::: Study material
Lemma reRel_selfBlank : selfBlank schema.reRel.
Proof.
  intros c t len g Hm i Hi.
  apply reRel_inv in Hm as (t' & [= -> ->] & _ & -> & _). simpl in Hi.
  destruct i as [|i]; [reflexivity |]. simpl.
  destruct (identRun_ident t' i ltac:(lia)) as (d & rest & -> & Hd).
  apply reRel_not_at_ident. exact Hd.
Qed.

Lemma findAll_matchesFrom (re : schema.regexp) :
  selfBlank re ->
  forall l pos skip,
    (forall i, (i < skip)%nat -> (i < length l)%nat -> re (drop i l) = None) ->
    schema.findAll re pos skip l = matchesFrom re pos l.
Proof.
  intros Hre. induction l as [|c t IH]; intros pos skip Hblank; [reflexivity |].
  cbn [schema.findAll matchesFrom]. destruct skip as [|k].
  - destruct (re (c :: t)) as [[len g]|] eqn:Hm.
    + f_equal. apply IH. intros i Hi _. eapply Hre; eassumption.
    + apply IH. intros i Hi. lia.
  - pose proof (Hblank O ltac:(lia) ltac:(simpl; lia)) as H0. simpl in H0. rewrite H0.
    apply IH. intros i Hi Hl. apply (Hblank (S i)); simpl; lia.
Qed.

Lemma matchesFrom_elem (re : schema.regexp) (l : list ascii) :
  forall pos p g,
    (p, g) ∈ matchesFrom re pos l
    <-> exists k len, p = (pos + k)%nat /\ (k < length l)%nat
                      /\ re (drop k l) = Some (len, g).
Proof.
  induction l as [|c t IH]; intros pos p g; cbn [matchesFrom].
  - split; [intros H; inversion H | intros (k & len & _ & Hk & _); simpl in Hk; lia].
  - assert (Htail : (p, g) ∈ matchesFrom re (S pos) t
                    <-> exists k len, p = (pos + S k)%nat /\ (k < length t)%nat
                                      /\ re (drop (S k) (c :: t)) = Some (len, g)).
    { rewrite IH. split; intros (k & len & -> & Hk & Hm); exists k, len;
        (split; [lia | split; [exact Hk | exact Hm]]). }
    destruct (re (c :: t)) as [[len0 g0]|] eqn:Hm0.
    + rewrite elem_of_cons, Htail. split.
      * intros [[= -> ->] | (k & len & -> & Hk & Hm)].
        -- exists O, len0. split; [lia | split; [simpl; lia | exact Hm0]].
        -- exists (S k), len. split; [reflexivity | split; [simpl; lia | exact Hm]].
      * intros ([|k] & len & -> & Hk & Hm).
        -- left. simpl in Hm. rewrite Hm0 in Hm. injection Hm as _ ->.
           f_equal. lia.
        -- right. exists k, len. split; [reflexivity | split; [simpl in Hk; lia | exact Hm]].
    + rewrite Htail. split.
      * intros (k & len & -> & Hk & Hm). exists (S k), len.
        split; [reflexivity | split; [simpl; lia | exact Hm]].
      * intros ([|k] & len & -> & Hk & Hm).
        -- simpl in Hm. congruence.
        -- exists k, len. split; [reflexivity | split; [simpl in Hk; lia | exact Hm]].
Qed.

Lemma reLabel_match (s : string) (pos : nat) (g : string) :
  (pos, g) ∈ schema.FindAllStringSubmatchIndex schema.reLabel s
  <-> exists t,
        drop pos (list_ascii_of_string s) = ":"%char :: t
        /\ schema.identRun t <> []
        /\ g = string_of_list_ascii (schema.identRun t).
Proof.
  unfold schema.FindAllStringSubmatchIndex.
  rewrite (findAll_matchesFrom _ reLabel_selfBlank) by (intros; lia).
  rewrite matchesFrom_elem. split.
  - intros (k & len & -> & _ & Hm). simpl.
    apply reLabel_inv in Hm as (t & Hd & Hne & _ & ->). eauto.
  - intros (t & Hd & Hne & ->). exists pos, (S (length (schema.identRun t))).
    split; [reflexivity |]. split.
    + destruct (decide (pos < length (list_ascii_of_string s))%nat) as [|Hge]; [assumption |].
      rewrite drop_ge in Hd by lia. discriminate.
    + rewrite Hd. unfold schema.reLabel.
      destruct (schema.identRun t); [contradiction | reflexivity].
Qed.

Lemma reRel_match (s : string) (pos : nat) (g : string) :
  (pos, g) ∈ schema.FindAllStringSubmatchIndex schema.reRel s
  <-> exists t,
        drop pos (list_ascii_of_string s) = "["%char :: ":"%char :: t
        /\ schema.identRun t <> []
        /\ g = string_of_list_ascii (schema.identRun t).
Proof.
  unfold schema.FindAllStringSubmatchIndex.
  rewrite (findAll_matchesFrom _ reRel_selfBlank) by (intros; lia).
  rewrite matchesFrom_elem. split.
  - intros (k & len & -> & _ & Hm). simpl.
    apply reRel_inv in Hm as (t & Hd & Hne & _ & ->). eauto.
  - intros (t & Hd & Hne & ->). exists pos, (S (S (length (schema.identRun t)))).
    split; [reflexivity |]. split.
    + destruct (decide (pos < length (list_ascii_of_string s))%nat) as [|Hge]; [assumption |].
      rewrite drop_ge in Hd by lia. discriminate.
    + rewrite Hd. unfold schema.reRel.
      destruct (schema.identRun t); [contradiction | reflexivity].
Qed.

(** X11: the scan for [:([A-Za-z0-9_]+)] reports a match at an offset
    exactly when the byte there is ':' and an identifier byte follows, with
    the whole run of identifier bytes as its token, and the scan for
    [\[:([A-Za-z0-9_]+)] exactly when the bytes there are '[' and ':' and
    an identifier byte follows: skipping past a match hides no other
    match. *)
Theorem FindAllStringSubmatchIndex_complete (s : string) (pos : nat) (g : string) :
  ((pos, g) ∈ schema.FindAllStringSubmatchIndex schema.reLabel s
   <-> exists t,
         drop pos (list_ascii_of_string s) = ":"%char :: t
         /\ schema.identRun t <> []
         /\ g = string_of_list_ascii (schema.identRun t))
  /\ ((pos, g) ∈ schema.FindAllStringSubmatchIndex schema.reRel s
      <-> exists t,
            drop pos (list_ascii_of_string s) = "["%char :: ":"%char :: t
            /\ schema.identRun t <> []
            /\ g = string_of_list_ascii (schema.identRun t)).
Proof. split; [apply reLabel_match | apply reRel_match]. Qed.

(** ** [CanRunCypher] and the inventory *)

#[local] Instance resolved_dec (known : gset string) (m : string) :
  Decision (resolved known m).
Proof. unfold resolved. apply _. Defined.

Lemma CanRunCypher_runnable (cypher : string) (p : schema.Presence) :
  schema.CanRunCypher cypher p = (true, ""%string)
  <-> Forall (resolved (schema.Labels p)) (schema.FindAllStringSubmatch schema.reLabel cypher)
      /\ Forall (resolved (schema.Rels p)) (schema.FindAllStringSubmatch schema.reRel cypher).
Proof.
  unfold schema.CanRunCypher.
  set (labels := schema.FindAllStringSubmatch schema.reLabel cypher).
  set (rels := schema.FindAllStringSubmatch schema.reRel cypher).
  assert (Hl : Forall (fun m => m <> ""%string) labels)
    by (apply findAll_groups, reLabel_group).
  assert (Hr : Forall (fun m => m <> ""%string) rels)
    by (apply findAll_groups, reRel_group).
  split.
  - intros Hrun.
    destruct (decide (Forall (resolved (schema.Labels p)) labels)) as [Hall|Hnot].
    + split; [exact Hall |]. rewrite checkAll_resolved in Hrun by exact Hall.
      destruct (decide (Forall (resolved (schema.Rels p)) rels)) as [Hall'|Hnot];
        [exact Hall' |].
      exfalso. apply not_Forall_Exists in Hnot; [| apply _].
      destruct (first_unresolved _ _ Hnot) as (pre & X & post & Heq & Hpre & HX).
      rewrite Heq in Hrun, Hr. apply Forall_app in Hr as [_ Hr]. inversion Hr; subst.
      rewrite checkAll_first in Hrun by assumption. discriminate.
    + exfalso. apply not_Forall_Exists in Hnot; [| apply _].
      destruct (first_unresolved _ _ Hnot) as (pre & X & post & Heq & Hpre & HX).
      rewrite Heq in Hrun, Hl. apply Forall_app in Hl as [_ Hl]. inversion Hl; subst.
      rewrite checkAll_first in Hrun by assumption. discriminate.
  - intros [Hall Hall']. rewrite !checkAll_resolved by assumption. reflexivity.
Qed.

Lemma missing_label (cypher : string) (p : schema.Presence) (m : string) :
  m ∈ schema.FindAllStringSubmatch schema.reLabel cypher ->
  ~ resolved (schema.Labels p) m ->
  exists X, ~ resolved (schema.Labels p) X
            /\ schema.CanRunCypher cypher p = (false, ("missing label: " ++ X)%string).
Proof.
  intros Hin Hm. unfold schema.CanRunCypher.
  set (labels := schema.FindAllStringSubmatch schema.reLabel cypher) in *.
  assert (Hl : Forall (fun m => m <> ""%string) labels)
    by (apply findAll_groups, reLabel_group).
  assert (HE : Exists (fun m => ~ resolved (schema.Labels p) m) labels).
  { apply Exists_exists. exists m. split; assumption. }
  destruct (first_unresolved _ _ HE) as (pre & X & post & Heq & Hpre & HX).
  exists X. split; [exact HX |].
  rewrite Heq in Hl |- *. apply Forall_app in Hl as [_ Hl]. inversion Hl; subst.
  apply checkAll_first; assumption.
Qed.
::::::
Filter the data above down to lines with the word "regexp", and copy them.

Lemma findAll_matchesFrom (re : schema.regexp) :
Lemma matchesFrom_elem (re : schema.regexp) (l : list ascii) :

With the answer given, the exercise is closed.